→ **Your instructions**: Everything from the first line of the entries below through the line holding "otherwise. *)" must be printed exactly as written.

→ **Excerpted data**:
-=-=-=-=-
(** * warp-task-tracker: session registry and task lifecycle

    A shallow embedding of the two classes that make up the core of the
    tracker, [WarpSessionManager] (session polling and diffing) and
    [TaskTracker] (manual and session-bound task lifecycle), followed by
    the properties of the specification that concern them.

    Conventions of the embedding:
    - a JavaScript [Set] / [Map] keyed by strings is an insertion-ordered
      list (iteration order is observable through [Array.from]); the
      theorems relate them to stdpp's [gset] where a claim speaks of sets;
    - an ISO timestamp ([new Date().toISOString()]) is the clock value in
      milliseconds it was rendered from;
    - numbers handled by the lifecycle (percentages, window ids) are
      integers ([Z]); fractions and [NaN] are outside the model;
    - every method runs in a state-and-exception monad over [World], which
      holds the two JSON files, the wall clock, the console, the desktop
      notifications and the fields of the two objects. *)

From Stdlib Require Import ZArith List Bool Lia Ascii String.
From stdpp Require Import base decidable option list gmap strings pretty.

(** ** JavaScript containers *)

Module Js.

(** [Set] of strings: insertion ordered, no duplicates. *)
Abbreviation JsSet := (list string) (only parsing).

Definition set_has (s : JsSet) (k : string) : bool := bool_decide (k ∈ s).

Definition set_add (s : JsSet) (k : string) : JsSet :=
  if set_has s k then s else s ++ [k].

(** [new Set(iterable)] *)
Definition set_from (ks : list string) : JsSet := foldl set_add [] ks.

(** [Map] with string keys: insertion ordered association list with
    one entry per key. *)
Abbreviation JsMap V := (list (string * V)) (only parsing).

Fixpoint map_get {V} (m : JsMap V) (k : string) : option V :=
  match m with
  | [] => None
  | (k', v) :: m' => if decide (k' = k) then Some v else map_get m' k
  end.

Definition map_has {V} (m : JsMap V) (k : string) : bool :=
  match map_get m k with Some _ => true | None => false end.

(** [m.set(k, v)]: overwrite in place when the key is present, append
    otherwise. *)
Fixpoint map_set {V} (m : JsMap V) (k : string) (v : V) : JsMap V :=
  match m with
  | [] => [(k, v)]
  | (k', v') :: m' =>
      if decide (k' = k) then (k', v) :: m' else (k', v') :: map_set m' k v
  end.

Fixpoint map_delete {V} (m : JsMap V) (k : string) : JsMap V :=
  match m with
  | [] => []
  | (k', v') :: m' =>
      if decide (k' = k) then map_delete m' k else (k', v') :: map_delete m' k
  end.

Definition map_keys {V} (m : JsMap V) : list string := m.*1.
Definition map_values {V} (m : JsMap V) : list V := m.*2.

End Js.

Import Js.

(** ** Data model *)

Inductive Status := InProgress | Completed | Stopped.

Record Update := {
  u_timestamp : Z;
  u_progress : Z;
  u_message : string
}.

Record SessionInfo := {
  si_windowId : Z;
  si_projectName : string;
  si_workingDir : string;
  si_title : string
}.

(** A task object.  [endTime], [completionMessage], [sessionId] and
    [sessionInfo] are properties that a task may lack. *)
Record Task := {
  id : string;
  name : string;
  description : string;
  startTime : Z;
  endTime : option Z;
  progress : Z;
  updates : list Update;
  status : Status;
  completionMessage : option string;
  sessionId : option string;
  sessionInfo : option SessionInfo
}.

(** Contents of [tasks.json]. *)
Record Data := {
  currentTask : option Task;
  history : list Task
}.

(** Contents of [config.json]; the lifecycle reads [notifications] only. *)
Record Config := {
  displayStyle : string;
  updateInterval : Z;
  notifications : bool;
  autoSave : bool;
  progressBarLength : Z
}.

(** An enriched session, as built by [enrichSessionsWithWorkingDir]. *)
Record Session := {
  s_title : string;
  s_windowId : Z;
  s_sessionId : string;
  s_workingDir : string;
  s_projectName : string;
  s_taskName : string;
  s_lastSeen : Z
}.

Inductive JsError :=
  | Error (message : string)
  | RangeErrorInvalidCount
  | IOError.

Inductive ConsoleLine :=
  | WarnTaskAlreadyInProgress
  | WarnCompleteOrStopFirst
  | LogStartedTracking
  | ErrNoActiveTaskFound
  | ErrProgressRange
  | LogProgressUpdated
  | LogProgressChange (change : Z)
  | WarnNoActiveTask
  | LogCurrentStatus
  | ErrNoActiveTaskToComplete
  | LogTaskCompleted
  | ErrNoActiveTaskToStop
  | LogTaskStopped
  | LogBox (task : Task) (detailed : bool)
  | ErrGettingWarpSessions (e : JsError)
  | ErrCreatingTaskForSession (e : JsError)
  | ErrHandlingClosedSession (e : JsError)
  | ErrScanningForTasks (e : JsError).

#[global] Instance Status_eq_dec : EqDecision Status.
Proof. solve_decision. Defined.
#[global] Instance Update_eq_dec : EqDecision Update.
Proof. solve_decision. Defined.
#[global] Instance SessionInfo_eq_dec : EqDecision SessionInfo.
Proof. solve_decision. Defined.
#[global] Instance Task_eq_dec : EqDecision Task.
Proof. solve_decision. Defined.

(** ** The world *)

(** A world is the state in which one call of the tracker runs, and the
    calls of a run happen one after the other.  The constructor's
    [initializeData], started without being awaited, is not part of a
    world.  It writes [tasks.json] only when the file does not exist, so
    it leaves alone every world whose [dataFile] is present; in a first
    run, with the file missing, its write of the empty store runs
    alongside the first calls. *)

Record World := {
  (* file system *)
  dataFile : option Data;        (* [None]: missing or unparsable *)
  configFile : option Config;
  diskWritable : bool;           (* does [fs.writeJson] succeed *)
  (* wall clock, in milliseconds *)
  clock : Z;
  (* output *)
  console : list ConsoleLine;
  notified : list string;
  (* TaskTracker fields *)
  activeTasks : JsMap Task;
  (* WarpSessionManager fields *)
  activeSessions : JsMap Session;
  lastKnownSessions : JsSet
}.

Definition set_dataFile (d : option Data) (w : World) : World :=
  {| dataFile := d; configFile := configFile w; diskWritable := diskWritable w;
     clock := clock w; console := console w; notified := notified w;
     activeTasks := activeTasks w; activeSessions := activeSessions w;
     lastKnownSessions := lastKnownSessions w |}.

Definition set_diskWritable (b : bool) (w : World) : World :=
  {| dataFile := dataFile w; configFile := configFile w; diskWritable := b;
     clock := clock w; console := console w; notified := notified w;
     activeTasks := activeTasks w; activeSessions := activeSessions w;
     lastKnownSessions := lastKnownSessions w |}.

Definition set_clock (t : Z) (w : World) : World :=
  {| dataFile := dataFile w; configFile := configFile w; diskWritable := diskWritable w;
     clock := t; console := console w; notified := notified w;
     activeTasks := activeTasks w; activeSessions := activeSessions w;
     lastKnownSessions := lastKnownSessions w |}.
-=-=-=-=-
→ **Your solution**:
(** * warp-task-tracker: session registry and task lifecycle

    A shallow embedding of the two classes that make up the core of the
    tracker, [WarpSessionManager] (session polling and diffing) and
    [TaskTracker] (manual and session-bound task lifecycle), followed by
    the properties of the specification that concern them.

    Conventions of the embedding:
    - a JavaScript [Set] / [Map] keyed by strings is an insertion-ordered
      list (iteration order is observable through [Array.from]); the
      theorems relate them to stdpp's [gset] where a claim speaks of sets;
    - an ISO timestamp ([new Date().toISOString()]) is the clock value in
      milliseconds it was rendered from;
    - numbers handled by the lifecycle (percentages, window ids) are
      integers ([Z]); fractions and [NaN] are outside the model;
    - every method runs in a state-and-exception monad over [World], which
      holds the two JSON files, the wall clock, the console, the desktop
      notifications and the fields of the two objects. *)

From Stdlib Require Import ZArith List Bool Lia Ascii String.
From stdpp Require Import base decidable option list gmap strings pretty.

(** ** JavaScript containers *)

Module Js.

(** [Set] of strings: insertion ordered, no duplicates. *)
Abbreviation JsSet := (list string) (only parsing).

Definition set_has (s : JsSet) (k : string) : bool := bool_decide (k ∈ s).

Definition set_add (s : JsSet) (k : string) : JsSet :=
  if set_has s k then s else s ++ [k].

(** [new Set(iterable)] *)
Definition set_from (ks : list string) : JsSet := foldl set_add [] ks.

(** [Map] with string keys: insertion ordered association list with
    one entry per key. *)
Abbreviation JsMap V := (list (string * V)) (only parsing).

Fixpoint map_get {V} (m : JsMap V) (k : string) : option V :=
  match m with
  | [] => None
  | (k', v) :: m' => if decide (k' = k) then Some v else map_get m' k
  end.

Definition map_has {V} (m : JsMap V) (k : string) : bool :=
  match map_get m k with Some _ => true | None => false end.

(** [m.set(k, v)]: overwrite in place when the key is present, append
    otherwise. *)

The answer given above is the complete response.